In sum, counsel urged the jury to find reasonable doubt, based on questions such as, "Did Milton Tripp do it? ... If [the defendant] beat her up, where's the blood on him?" Although counsel touched on other themes as well,12 nowhere did he suggest that the killer's conduct at most created some likelihood of bodily harm rather than a plain and strong likelihood of death. He did not argue that the killer acted without third prong malice and thus, at most, had committed manslaughter. Instead, his argument was that the defendant was not the killer.

Because the theory of the defense had nothing to do with distinctions between various levels of criminal intent, the erroneous third prong malice instruction created no substantial risk of a miscarriage of justice. Compare Puleio, 394 Mass. at 109 ; Bembury, 406 Mass. at 562-563 ; Avellar, 416 Mass. at 421-422 ; Richardson, 425 Mass. at 768 ; Gagnon, 430 Mass. at 350. That is, we have no "serious doubt whether the result of the trial might have been different had the error not been made."13 Azar, 435 Mass. at 687, quoting from LeFave, 430 Mass. at 174. Given that conclusion, unlike the court in Proulx, we see no need to go further to decide whether the evidence, viewed in the light most favorable to the defendant,14 "was such that a jury could find nothing less than a plain and strong likelihood of death." Proulx, 61 Mass. App. Ct. at 462.

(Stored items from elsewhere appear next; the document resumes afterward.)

(* ===== verification/McastUpdn.v ===== *)
(** * Up/Down routes as multicast trees

    On a hierarchy the hop tables of Up/Down ([UpdnRoute.v]) make the first least-hop
    ports form trees ([TreeTables]), so the multicast manager delivers over them. *)

From S2P Require Import Prelude IbTypes CString NodeMap Switch UcastMgr.
From S2P Require Import McastTbl McastMgr McastTree McastBranch McastMgrOk McastSweep.
From S2P Require Import Updn UpdnSearch UpdnRank UpdnLegal UpdnRoute.

Open Scope Z_scope.

Section Tree.
Context {BO : ByteOrder}.
Variable nodes : gmap Z osm_node.
Variable S : gset Z.
Variable us : gmap Z updn_node.
Variable sws : gmap Z osm_switch.

Notation np := (num_physp nodes).
Notation cable := (cable nodes S).
Notation updown := (updown nodes S us).
Notation R g := (rank_of us g).
Notation cell s t p := (hopc nodes sws s t p).
Notation D s t := (hopc nodes sws s t 0).
Notation climbed t x := (climbed nodes us t sws x).

Context (Hcab : cables_ok nodes S) (Hh : hierarchy nodes S us) (Hsh : shape nodes S sws).
Context (Hse : ∀ t, t ∈ S → searched nodes S us sws t).

Lemma ud_zero s t : s ∈ S → t ∈ S → 0 ≤ D s t ≤ 255.
Proof.
  intros Hs Ht. apply (co_range _ _ _ _ (se_col _ _ _ _ _ (Hse t Ht))); [done|].
  pose proof (np_pos nodes S sws s Hsh Hs). lia.
Qed.

Lemma ud_rank s t : s ∈ S → t ∈ S → D s t < 255 → Z.abs (R t - R s) ≤ D s t.
Proof. intros Hs Ht Hlt. by apply (rank_lower nodes S us Hh); [|apply Hse|..]. Qed.

Lemma ud_cable s p r rem : cable s p r rem → s ∈ S ∧ r ∈ S ∧ 1 ≤ p < np s ∧ (R r = R s + 1 ∨ R s = R r + 1).
Proof. intros Hc. pose proof Hc as (Hs & Hp & Hr & _). destruct (Hh _ _ _ _ Hc) as [_ Hrk]. done. Qed.

(** A count and the switch behind its port. *)
Lemma ud_desc s t p r rem : cable s p r rem → t ∈ S → cell s t p < 255 → D r t + 1 ≤ cell s t p.
Proof.
  intros Hc Ht Hlt. destruct (ud_cable _ _ _ _ Hc) as (Hs & _ & Hp & _).
  destruct (co_desc _ _ _ _ (se_col _ _ _ _ _ (Hse t Ht)) s p Hs Hp Hlt) as (r' & rem' & Hc' & Hw).
  by destruct (cable_unique nodes S _ _ _ _ _ _ Hc Hc') as [<- _].
Qed.

Lemma ud_closed s t p r rem :
  cable s p r rem → t ∈ S → D r t < 255 → climbed t r ∨ R r < R s → cell s t p ≤ D r t + 1.
Proof.
  intros Hc Ht Hlt Hor. pose proof (Hcab _ _ _ _ Hc) as Hc'.
  destruct (ud_cable _ _ _ _ Hc') as (Hr & Hs & Hrem & _).
  apply (lc_closed _ _ _ _ _ (se_legal _ _ _ _ _ (Hse t Ht)) r Hr Hlt rem s p); [|done..].
  by apply elem_of_all_ports.
Qed.

Lemma ud_down_climbed s t p r rem : cable s p r rem → t ∈ S → cell s t p < 255 → R s < R r → climbed t r.
Proof. intros Hc Ht. by apply (lc_up _ _ _ _ _ (se_legal _ _ _ _ _ (Hse t Ht)) s p r rem). Qed.

Lemma ud_least s t p : s ∈ S → t ∈ S → 0 ≤ p < np s → D s t ≤ cell s t p.
Proof. intros Hs Ht. by apply (co_least _ _ _ _ (se_col _ _ _ _ _ (Hse t Ht))). Qed.

(** A port that attains the least count is one hop from the end of its cable. *)
Lemma ud_step s t p r rem :
  cable s p r rem → t ∈ S → cell s t p = D s t → D s t < 255 → D s t = D r t + 1.
Proof.
  intros Hc Ht E Hlt. destruct (ud_cable _ _ _ _ Hc) as (Hs & Hr & Hp & Hrk).
  pose proof (ud_desc _ _ _ _ _ Hc Ht ltac:(lia)).
  assert (cell s t p ≤ D r t + 1); [|lia]. apply (ud_closed _ _ _ _ _ Hc Ht); [lia|].
  destruct Hrk as [?|?]; [left|right; lia]. apply (ud_down_climbed _ _ _ _ _ Hc Ht); lia.
Qed.

(** ** Paths put together *)

Lemma updown_ends t d s n : updown t d s n → t ∈ S → s ∈ S ∧ 0 ≤ n ∧ D s t ≤ n ∧ (d = UP → n = R t - R s).
Proof. intros Hu Ht. by apply (updown_bound nodes S us Hcab Hh sws t d s n (Hse t Ht)). Qed.

Lemma updown_rank t d s n : updown t d s n → R s - R t ≤ n ∧ R t - R s ≤ n.
Proof.
  induction 1 as [|s n pn r rem _ IH Hc _|d s n pn r rem _ IH Hc _]; [lia|..];
    destruct (ud_cable _ _ _ _ Hc) as (_ & _ & _ & Hrk); lia.
Qed.

(** Behind a path that only goes up anything can follow. *)
Lemma updown_app_up t x a d s m : updown t UP x a → updown x d s m → updown t d s (a + m).
Proof.
  intros Hu Hd. induction Hd as [Hx|s n pn r rem _ IH Hc Hs|d s n pn r rem _ IH Hc Hs].
  - by rewrite Z.add_0_r.
  - rewrite Z.add_assoc. by eapply ud_up.
  - rewrite Z.add_assoc. by eapply ud_down.
Qed.

(** A path that only goes down can follow anything. *)
Lemma updown_app_down t d0 x a d s m :
  updown t d0 x a → updown x d s m → R s - R x = m → ∃ d', updown t d' s (a + m).
Proof.
  intros Hu Hd. induction Hd as [Hx|s n pn r rem Hd _ Hc Hs|d s n pn r rem Hd IH Hc Hs]; intros E.
  - exists d0. by rewrite Z.add_0_r.
  - pose proof (updown_rank _ _ _ _ Hd). destruct (ud_cable _ _ _ _ Hc) as (_ & _ & _ & Hrk).
    pose proof (proj1 (step_dir_rank nodes S us Hh _ _ _ _ Hc) Hs). lia.
  - destruct (ud_cable _ _ _ _ Hc) as (_ & _ & _ & Hrk).
    pose proof (proj1 (down_rank nodes S us Hh _ _ _ _ Hc) Hs).
    destruct (IH ltac:(lia)) as [d' Hd']. exists DOWN. rewrite Z.add_assoc. by eapply ud_down.
Qed.

Lemma ud_shortest s t : s ∈ S → t ∈ S → D s t < 255 → ∃ d, updown t d s (D s t).
Proof. intros Hs Ht. by apply (searched_shortest nodes S us Hcab Hh sws t s (Hse t Ht) Ht Hs). Qed.

Lemma ud_climbed_path s t : s ∈ S → t ∈ S → D s t < 255 → climbed t s → updown t UP s (D s t).
Proof. intros Hs Ht. by apply (climbed_path nodes S us Hcab Hh sws t s (Hse t Ht) Ht Hs). Qed.

(** ** Routes *)

Lemma ud_route s t p :
  s ∈ S → D s t < 255 →
  mroute nodes sws s t = Some p
  ↔ 1 ≤ p < np s ∧ cell s t p = D s t ∧ ∀ p', 1 ≤ p' < p → cell s t p' ≠ D s t.
Proof. by apply mroute_first. Qed.

(** A switch [x] on the route from [s] to [t], at [n] hops: the way to it is a path of
    its own, and it is all up or the rest is all down. *)
Record on_way (t x s : Z) (n : Z) : Prop := {
  ow_path : ∃ d, updown x d s n ∧ (climbed t s → d = UP);
  ow_split : D s t = n + D x t;
  ow_turn : climbed t x ∨ n = R s - R x
}.

Lemma on_way_route t s x :
  t ∈ S → s ∈ S → D s t < 255 → on_route nodes S sws t s x → ∃ n, on_way t x s n.
Proof.
  intros Ht Hs Hlt H. induction H as [s _|s p r rem x Hne Em Hc H IH].
  { exists 0. split; [exists UP; split; [by constructor|done]|lia|right; lia]. }
  apply ud_route in Em as (Hp & Ep & _); [|done..].
  pose proof (ud_step _ _ _ _ _ Hc Ht Ep Hlt) as Ed. destruct (ud_cable _ _ _ _ Hc) as (_ & Hr & _ & Hrk).
  assert (Hx : x ∈ S) by (by eapply on_route_in).
  destruct (IH Hr ltac:(lia)) as (n & [(d & Hu & Hd) Esp Hturn]).
  destruct (updown_ends _ _ _ _ Hu Hx) as (_ & Hn & _ & Hup). pose proof (Hcab _ _ _ _ Hc) as Hc'.
  pose proof (ud_zero r t Hr Ht). pose proof (ud_zero x t Hx Ht).
  pose proof (ud_rank r t Hr Ht ltac:(lia)). pose proof (ud_rank x t Hx Ht ltac:(lia)).
  unfold UpdnLegal.climbed in *. exists (n + 1). destruct Hrk as [Hrk|Hrk].
  - (* down to [r], and down from there *)
    pose proof (ud_down_climbed _ _ _ _ _ Hc Ht ltac:(lia) ltac:(lia)) as Hcl. unfold UpdnLegal.climbed in Hcl.
    specialize (Hd Hcl) as ->. specialize (Hup eq_refl). split; [|lia|].
    + exists UP. split; [|done]. eapply ud_up; [done|exact Hc'|].
      apply (step_dir_rank nodes S us Hh _ _ _ _ Hc'). lia.
    + left. unfold UpdnLegal.climbed. destruct Hturn as [?|?]; lia.
  - split; [|lia|destruct Hturn; [by left|right; lia]]. exists DOWN. split; [|intros Hcs; unfold UpdnLegal.climbed in Hcs; lia].
    eapply ud_down; [done|exact Hc'|]. apply (down_rank nodes S us Hh _ _ _ _ Hc'). lia.
Qed.

(** The way to [x] is a shortest one. *)
Lemma on_way_count t x s n :
  t ∈ S → x ∈ S → s ∈ S → D s t < 255 → on_way t x s n → D s x = n.
Proof.
  intros Ht Hx Hs Hlt [(d & Hu & _) Esp Hturn].
  destruct (updown_ends _ _ _ _ Hu Hx) as (_ & Hn & Hle & _). pose proof (ud_zero x t Hx Ht).
  pose proof (ud_zero s x Hs Hx). destruct Hturn as [Hcl| ->].
  - destruct (ud_shortest s x Hs Hx ltac:(lia)) as [d' Hd'].
    pose proof (updown_app_up _ _ _ _ _ _ (ud_climbed_path x t Hx Ht ltac:(lia) Hcl) Hd') as Hj.
    destruct (updown_ends _ _ _ _ Hj Ht) as (_ & _ & ? & _). lia.
  - pose proof (ud_rank s x Hs Hx ltac:(lia)). lia.
Qed.

Lemma updn_prefix s t p r rem x :
  t ∈ S → D s t < 255 → s ≠ t → mroute nodes sws s t = Some p → cable s p r rem →
  on_route nodes S sws t r x → mroute nodes sws s x = Some p.
Proof.
  intros Ht Hlt Hne Em Hc H. pose proof Hc as (Hs & _ & Hr & _).
  assert (Hx : x ∈ S) by (by eapply on_route_in).
  assert (Hrt : on_route nodes S sws t s x) by (by eapply or_next).
  pose proof Em as (Hp & Ep & Hfirst)%ud_route; [|done..].
  pose proof (ud_step _ _ _ _ _ Hc Ht Ep Hlt) as Ed.
  pose proof (ud_zero r t Hr Ht). pose proof (ud_zero x t Hx Ht).
  destruct (on_way_route t s x Ht Hs Hlt Hrt) as (n & Hw).
  destruct (on_way_route t r x Ht Hr ltac:(lia) H) as (m & Hw').
  pose proof (on_way_count t x s n Ht Hx Hs Hlt Hw) as En.
  pose proof (on_way_count t x r m Ht Hx Hr ltac:(lia) Hw') as Em'.
  destruct Hw as [_ Esp Hturn], Hw' as [(d & Hu & Hd) Esp' _].
  destruct (updown_ends _ _ _ _ Hu Hx) as (_ & Hm & _ & Hup).
  apply ud_route; [done|lia|]. split_and!; [lia|lia| |].
  - assert (cell s x p ≤ D r x + 1); [|pose proof (ud_least s x p Hs Hx ltac:(lia)); lia].
    apply (ud_closed _ _ _ _ _ Hc Hx); [lia|].
    destruct (ud_cable _ _ _ _ Hc) as (_ & _ & _ & [Hrk|Hrk]); [left|right; lia].
    unfold UpdnLegal.climbed. rewrite Em'. apply Hup, Hd.
    apply (ud_down_climbed _ _ _ _ _ Hc Ht); lia.
  - intros p' Hp' E'. apply (Hfirst p' Hp').
    destruct (co_desc _ _ _ _ (se_col _ _ _ _ _ (Hse x Hx)) s p' Hs ltac:(lia) ltac:(lia)) as (r' & rem' & Hc2 & Hw2).
    destruct (ud_cable _ _ _ _ Hc2) as (_ & Hr' & _ & Hrk').
    pose proof (ud_zero r' x Hr' Hx). pose proof (ud_least s t p' Hs Ht ltac:(lia)).
    destruct (ud_shortest r' x Hr' Hx ltac:(lia)) as [d' Hd'].
    assert (Hclose : D r' t + 1 ≤ D s t ∧ (climbed t r' ∨ R r' < R s)).
    { destruct Hturn as [Hcl|Hupw].
      - pose proof (updown_app_up _ _ _ _ _ _ (ud_climbed_path x t Hx Ht ltac:(lia) Hcl) Hd') as Hj.
        destruct (updown_ends _ _ _ _ Hj Ht) as (_ & _ & ? & _). split; [lia|].
        destruct Hrk' as [Hrk'|?]; [left|right; lia].
        pose proof (ud_down_climbed _ _ _ _ _ Hc2 Hx ltac:(lia) ltac:(lia)) as Hcl'.
        unfold UpdnLegal.climbed in *. pose proof (ud_rank r' t Hr' Ht ltac:(lia)). lia.
      - pose proof (ud_rank r' x Hr' Hx ltac:(lia)). split; [|right; lia].
        destruct (ud_shortest x t Hx Ht ltac:(lia)) as [d0 Hd0].
        destruct (updown_app_down _ _ _ _ _ _ _ Hd0 Hd' ltac:(lia)) as [d1 Hd1].
        destruct (updown_ends _ _ _ _ Hd1 Ht) as (_ & _ & ? & _). lia. }
    destruct Hclose as [Hle Hor]. pose proof (ud_closed _ _ _ _ _ Hc2 Ht ltac:(lia) Hor). lia.
Qed.

Lemma updn_port s t :
  s ∈ S → t ∈ S → s ≠ t → D s t < 255 →
  ∃ p r rem, mroute nodes sws s t = Some p ∧ cable s p r rem ∧ D r t < D s t.
Proof.
  intros Hs Ht Hne Hlt.
  destruct (co_att _ _ _ _ (se_col _ _ _ _ _ (Hse t Ht)) s Hs Hlt) as [?|(port & Hp & E)]; [done|].
  destruct (mroute_some nodes S sws s t port Hsh Hs Hp E Hlt) as (p & Em).
  pose proof Em as (Hp' & Ep & _)%ud_route; [|done..].
  destruct (co_desc _ _ _ _ (se_col _ _ _ _ _ (Hse t Ht)) s p Hs Hp' ltac:(lia)) as (r & rem & Hc & Hw).
  exists p, r, rem. split_and!; (done || lia).
Qed.

#[export] Instance updn_trees : TreeTables nodes S sws.
Proof. split; [exact Hsh|exact Hcab|exact ud_zero|exact updn_port|exact updn_prefix]. Qed.
End Tree.

(** ** Multicast over Up/Down tables *)

(** C6. Multicast over Up/Down, without [--connect_roots], reaches each member once.  When
    no cable joins two switches of the same rank, some switch has a path up and then down of at most
    61 hops to all ports, and the switches support multicast, [osm_mcast_mgr_process] on the
    engine's hop tables returns for any requests and options, and the blocks it
    sends make the switches carry a packet from any member of a group's MLID to
    every other member, to each exactly once, and to nobody else; no packet loops. *)
Theorem updn_multicast {BO : ByteOrder} opt nodes S sws nodes1 us mcast_cap use_ucast_cache ports
    max_mcast_lid_ho use_mfttop has_mcast_fdb_top switch_mcast_top first_time_master_sweep mlids_init_max
    sm i mbox g q s0 :
  engine_ok opt nodes S sws nodes1 us → mcast_hosts nodes1 S mcast_cap ports →
  s0 ∈ S →
  (∀ g q, ports !! g = Some q → ∃ d n, updown nodes1 S us (home_port nodes1 S q).1 d s0 n ∧ n ≤ 61) →
  mcast_start nodes1 S ports max_mcast_lid_ho sm →
  mboxes sm !! i = Some (Some mbox) → box_port mbox g q →
  ∃ sws' sm' msgs r,
    updn_lid_matrices opt nodes sws = Some (0, nodes1, sws')
    ∧ osm_mcast_mgr_process nodes1 sws' mcast_cap use_ucast_cache use_mfttop has_mcast_fdb_top
        switch_mcast_top first_time_master_sweep mlids_init_max max_mcast_lid_ho true sm = Some (sm', msgs)
    ∧ flood nodes1 S (switch_ports msgs (IB_LID_MCAST_START_HO + Z.of_nat i)) 128
        (home_port nodes1 S q).1 (home_port nodes1 S q).2 = Some r
    ∧ NoDup r ∧ ∀ e, e ∈ r ↔ ∃ g' q', box_port mbox g' q' ∧ q' ≠ q ∧ e = endpoint S q'.
Proof.
  intros He Hm Hs0 Hnear Hst Hi Hb.
  destruct (engine_searched _ _ _ _ _ _ He) as (Hcab & Hh & sws' & E & _ & Hsh & Hse). exists sws'.
  destruct (sweep_delivers nodes1 S sws' mcast_cap use_ucast_cache ports max_mcast_lid_ho use_mfttop
    has_mcast_fdb_top switch_mcast_top first_time_master_sweep mlids_init_max sm i mbox g q)
    as (sm' & msgs & r & H); [|done..|by exists sm', msgs, r].
  apply (mcast_subnet_intro _ _ _ _ _ s0); [by apply (updn_trees nodes1 S us)|done..|].
  intros g' q' Hq'. destruct (Hnear g' q' Hq') as (d & n & Hu & Hn).
  assert (Ht : (home_port nodes1 S q').1 ∈ S) by (apply home_in; by apply (mh_ports _ _ _ _ Hm g')).
  destruct (updown_bound nodes1 S us Hcab Hh sws' _ d s0 n (Hse _ Ht) Ht Hu) as (_ & _ & ? & _). lia.
Qed.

3. Ineffective assistance of counsel. The defendant's motion for a new trial also claimed ineffective assistance of both trial and appellate counsel. He asserted that trial counsel's performance was constitutionally defective in choosing not to request a jury instruction on involuntary manslaughter as a death unintentionally caused by a battery. In the same vein, he argued that it was ineffective for appellate counsel to fail to raise that issue on direct appeal. We disagree.

The jury did hear an instruction on involuntary manslaughter under the alternative theory of wanton or reckless conduct. That instruction correctly informed the jury that wanton or reckless conduct is that involving "a high degree of likelihood that substantial harm will result to another." The defendant does not explain why he would have benefited from an instruction informing the jury specifically of involuntary manslaughter resulting from a battery, since the battery at issue was precisely the same conduct that the jury could have found (but apparently did not find) to be wanton or reckless. We see no reason to conclude that the failure to request the instruction on involuntary manslaughter as a battery satisfied the first prong of Commonwealth v. Saferian, 366 Mass. 89, 96-97 (1974).

4. Motion to reduce the verdict. The defendant moved in the alternative to reduce the murder verdict to involuntary manslaughter pursuant to Mass.R.Crim.P. 25(b)(2), as amended, 420 Mass. 1502 (1995). Although the motion judge did not expressly address that issue, we see no abuse of discretion in her implicit denial of the motion.

The power to reduce a verdict is to be used "sparingly," see Commonwealth v. Woodward, 427 Mass. 659, 667 (1998), and we are not persuaded that the verdict in this case is "markedly inconsistent with verdicts returned in similar cases." Commonwealth v. Gaulden, 383 Mass. 543, 556 (1981). See, e.g., Commonwealth v. Hicks, 356 Mass. 442, 444-445 (1969) (upholding murder in second degree conviction where victim was kicked in stomach with such force as to cause death by internal bleeding); Commonwealth v. Tavares, 385 Mass. 140, 157-159 (1982) (reducing verdict from murder in first degree to murder in second degree where victim died of blunt force injuries sustained during spontaneous fight); Gilbert, 447 Mass. at 174-175 (upholding murder in second degree conviction on third prong malice theory where victim died of blunt neck trauma). Considering all of the evidence, we see no error or abuse of discretion in the judge's decision to let the jury's verdict stand.

Order denying motion for new trial affirmed.

Order denying motion to reduce verdict affirmed.